::: Source data

(** The notification [n], in the state [self], is what [e] expects. *)
Definition meets self (e : Expect) (n : Notification) : Prop :=
  match e, n with
  | ExpectOnRegisterDispatch, NRegisterDispatch => True
  | ExpectNewSpan e, NNewSpan span =>
      exists id cells, Id.from_u64 (Z.to_N (ids self)) = Done id /\
      match es_id (ns_span e) with
      | Some expected_id => ExpectedId.set expected_id (Id.into_u64 id) (Mock.cells self) = (Ok tt, cells)
      | None => cells = Mock.cells self
      end /\
      check_new_span debug_assertions e span (Running.ancestry self (attr_parent span)) cells = Done tt
  | ExpectVisit s fields, NRecord id values =>
      known self id (fun span => name_met s (st_name span)) /\
      check_fields debug_assertions fields values = Done tt
  | ExpectFollowsFrom consequence cause, NFollowsFrom a b =>
      known self a (fun span => name_met consequence (st_name span)) /\
      known self b (fun span => name_met cause (st_name span))
  | ExpectEvent e, NEvent ev =>
      ev_in_spans e = None /\
      check_event debug_assertions e ev (Running.ancestry self (event_parent ev)) (cells self) = Done tt
  | ExpectEnter s, NEnter id =>
      known self id (fun span => ExpectedSpan.check s (actual_of_state span) (cells self) = Done tt)
  | ExpectExit s, NExit id =>
      known self id (fun span => ExpectedSpan.check s (actual_of_state span) (cells self) = Done tt) /\
      last (current self) = Some id
  | ExpectCloneSpan s, NCloneSpan id =>
      ExpectedSpan.check s (default (actual_of_id id) (Running.actual_span self id)) (cells self) = Done tt
  | ExpectDropSpan s, NDropSpan id => panicking self = true \/ st_name <$> spans self !! id = ExpectedSpan.name s
  | ExpectEvent _, NDropSpan id =>
      panicking self = true \/ known self id (fun span => Running.contains "event" (st_name span) = true)
  | _, _ => False
  end.

(** The first expectation [e] is met by [n], or nothing is expected of [n]. *)
Definition explained self (n : Notification) (mark : option Expect) : Prop :=
  match mark with
  | Some e => head (expected self) = Some e /\ passed_over self n = false /\ meets self e n
  | None =>
      passed_over self n = false ->
      match head (expected self) with
      | Some e => same_kind e n = false /\ strict n = false
      | None => True
      end
  end.

(** The queue loses the expectation that the notification meets. *)
Definition steps self (n : Notification) self' : Prop :=
  exists mark, explained self n mark /\ expected self = (option_list mark ++ expected self')%list.

Lemma steps_met self n e self' :
  expected self = e :: expected self' -> passed_over self n = false -> meets self e n -> steps self n self'.
Proof. intros He Hp Hm. exists (Some e). unfold explained. by rewrite He. Qed.
Lemma steps_none self n self' :
  expected self = expected self' ->
  (passed_over self n = false ->
   match head (expected self) with Some e => same_kind e n = false /\ strict n = false | None => True end) ->
  steps self n self'.
Proof. intros He Hp. by exists None. Qed.

Lemma bind_done {A B} (o : outcome A) (f : A -> outcome B) y :
  (x ← o; f x) = Done y -> exists x, o = Done x /\ f x = Done y.
Proof. destruct o as [x|]; [by exists x|done]. Qed.
Lemma expect_done {A} (o : option A) x : expect o = Done x -> o = Some x.
Proof. by destruct o; intros [= ->]. Qed.
Lemma assert_holds b u : assert b = Done u -> b = true.
Proof. by destruct b. Qed.
Lemma check_name_done s name u : Running.check_name s name = Done u -> name_met s name.
Proof.
  unfold Running.check_name, name_met. intros H n Hn. rewrite Hn in H. apply assert_holds in H.
  by apply String.eqb_eq in H.
Qed.
Lemma enabled_head p start l d r :
  ancestry p start l -> enabled_data f l = d :: r ->
  exists l', ancestry p (Some (Registry.data_id d)) l' /\ enabled_data f l' = d :: r /\ (length l' <= length l)%nat.
Proof.
  intros H. induction H as [|id Hid|id d0 l Hid Hl IH]; cbn; [done..|].
  destruct (Registry.is_enabled_for f {| key := id_to_idx id; inner := d0 |}) eqn:He.
  - intros [= <- <-]. exists ({| key := id_to_idx id; inner := d0 |} :: l). split; [|split; [|cbn; lia]].
    + rewrite <- (data_id_idx id d0) at 2. constructor; [|done]. by rewrite data_id_idx.
    + cbn. by rewrite He.
  - intros Hd. destruct (IH Hd) as (l' & Ha & Hl' & Hlen). exists l'. split; [done|]. split; [done|lia].
Qed.

Lemma path_of_head w start l d r :
  ancestry (spans w) start l -> enabled_data f l = d :: r -> (length l < fuel)%nat ->
  path_of fuel cx (as_span f d) w = Done (rev (as_span f <$> d :: r), w).
Proof.
  intros Ha Hd Hl. destruct (enabled_head _ _ _ _ _ Ha Hd) as (l' & Ha' & Hd' & Hlen).
  unfold path_of, cx, from_root, span_scope_of. cbn [subscriber]. mred.
  rewrite (scope_collect_spec reg Hreg f (Some (Registry.data_id d)) l') by (done || lia). by rewrite Hd'.
Qed.

Lemma span_at w id d :
  pool_get (id_to_idx id) (spans w) = Some d ->
  Registry.is_enabled_for f {| key := id_to_idx id; inner := d |} = true ->
  Context_.span id cx w = Done (Some (as_span f {| key := id_to_idx id; inner := d |}), w).
Proof.
  intros Hd He. unfold Context_.span. cbn [subscriber cx]. mred. rewrite (lookup_span_get reg Hreg), Hd. cbn.
  unfold try_with_filter, span_is_enabled_for. cbn. by rewrite He.
Qed.

Definition last_of (w : World) : Z := default (START (user w)) (last_event (user w)).
Definition line_of (thread : Thread) (s : list SpanRef * Z) : string :=
  stack_start (config self) thread ++ frames (config self) s.1 ++ " " ++ pretty s.2 ++ NL.
(** The state after a sample was taken, and after its line was written. *)
Definition taken (w : World) : World := with_user (set_last_event (instant_now (user w)) (user w)) w.
Definition wrote (line : string) (w : World) : World :=
  with_user (write_fmt (flame_out self) line (user w)).1 w.
Definition charged (w : World) (path : list SpanRef) : World :=
  let s := (path, Z.max 0 (instant_now (user w) - last_of w)) in
  if empty_samples (config self) || negb (bool_decide (span_id <$> path = []))
  then wrote (line_of (flame_thread (user w)) s) (taken w) else taken w.

Lemma on_exit_spec id w path :
  panicking w = false -> path_at w id path -> on_exit fuel self id cx w = Done (tt, charged w path).
Proof.
  intros Hp (d & l & Hd & Hid & He & Ha & Hf & ->). unfold on_exit, time_since_last_event, gets. mred. rewrite Hp.
  fold (taken w). rewrite (span_at (taken w) id d Hd He). cbn [expect].
  rewrite (path_of_head (taken w) (Some id) ({| key := id_to_idx id; inner := d |} :: l) {| key := id_to_idx id; inner := d |}
    (enabled_data f l)); [|by constructor|cbn; by rewrite He|cbn; lia].
  unfold write_line, charged, modify. cbn [fmap list_fmap].
  rewrite bool_decide_eq_false_2, orb_true_r.
  - by rewrite <- (thread_set (instant_now (user w)) (user w)).
  - intros Heq%(f_equal length). revert Heq. rewrite length_fmap, length_rev. done.
Qed.
(** The chain of sources: [e], its source, and so on. *)
Fixpoint chain (n : nat) (e : DynError) : list DynError :=
  match n with
  | O => []
  | S n => e :: match source e with Some e => chain n e | None => [] end
  end.
End errors.

(** ** What a trace visits *)

Section visits.
Context `{E : Env} {P : PoolOps DataInner} {S : FieldsSlot}.

(** The text stored with a span, and what the function makes of a list of spans. *)
Definition stored_text (d : Data) : string :=
  match ExtensionsInner.get fields_ty (extensions (Registry.inner d)) with
  | Some v => ff_fields (of_val v)
  | None => ""
  end.
Fixpoint fold_until {A} (f : A -> Metadata -> string -> A * bool) (l : list Data) (a : A) : A :=
  match l with
  | [] => a
  | d :: l =>
      let '(a, cont) := f a (Registry.data_metadata d) (stored_text d) in
      if (cont : bool) then fold_until f l a else a
  end.

Lemma no_filter_enabled d : Registry.is_enabled_for FilterId.none d = true.
Proof. unfold Registry.is_enabled_for, FilterMap.is_enabled. cbn. by rewrite Z.land_0_r. Qed.
Lemma no_filter_all l : enabled_data FilterId.none l = l.
Proof. induction l as [|d l IH]; [done|]. unfold enabled_data in *. cbn [List.filter]. by rewrite no_filter_enabled, IH. Qed.

Lemma get_fields_span d f w :
  pool_get (key d) (spans w) = Some (Registry.inner d) ->
  (get_fields (as_span f d) w : outcome (option FormattedFields * World)) =
  Done (of_val <$> ExtensionsInner.get fields_ty (extensions (Registry.inner d)), w).
Proof. intros Hd. unfold get_fields, exts. mred. cbn [data as_span]. by rewrite Hd. Qed.

Lemma visit_scope_spec {A} (f : A -> Metadata -> string -> A * bool) reg start l w n a :
  looks_up_registry reg -> ancestry (spans w) start l -> (length l < n)%nat ->
  visit_scope f n reg {| scope_next := start; scope_filter := FilterId.none |} a w =
  Done (fold_until f l a, w).
Proof.
  intros Hreg H. revert n a.
  induction H as [|id Hid|id d l Hid Hl IH]; intros [|n] a Hn; cbn [length] in Hn; try lia; cbn [visit_scope]; mred.
  - rewrite (scope_next_spec reg Hreg FilterId.none None [] w _ (ancestry_none _)) by (cbn; lia). done.
  - rewrite (scope_next_spec reg Hreg FilterId.none (Some id) [] w _ (ancestry_missing _ id Hid)) by (cbn; lia). done.
  - rewrite (scope_next_spec reg Hreg FilterId.none (Some id) _ w _ (ancestry_cons _ id d l Hid Hl)) by (cbn; lia).
    rewrite no_filter_all. cbn [head fmap option_fmap option_map after_enabled].
    rewrite no_filter_enabled, get_fields_span by done. cbn [fst fold_until].
    unfold stored_text. cbn [Registry.inner].
    assert (forall x : option (Val fields_ty), match of_val <$> x with Some fields => ff_fields fields | None => "" end =
                 match x with Some v => ff_fields (of_val v) | None => "" end) as -> by by intros [].
    change (span_metadata (as_span _ ?x)) with (Registry.data_metadata x).
    destruct (f _ _ _) as [a' []]; [|done]. apply IH. lia.
Qed.

(** *** The ancestors of a span that is held *)

(** The last one has no parent. *)
Definition to_root (l : list Data) : Prop := exists d, list_basics.list.last l = Some d /\ Registry.data_parent d = None.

::::::

* **Requirement**
Review the entries above and return every line where "strict" appears.

* **Exercise response**
      | Some e => same_kind e n = false /\ strict n = false
   match head (expected self) with Some e => same_kind e n = false /\ strict n = false | None => True end) ->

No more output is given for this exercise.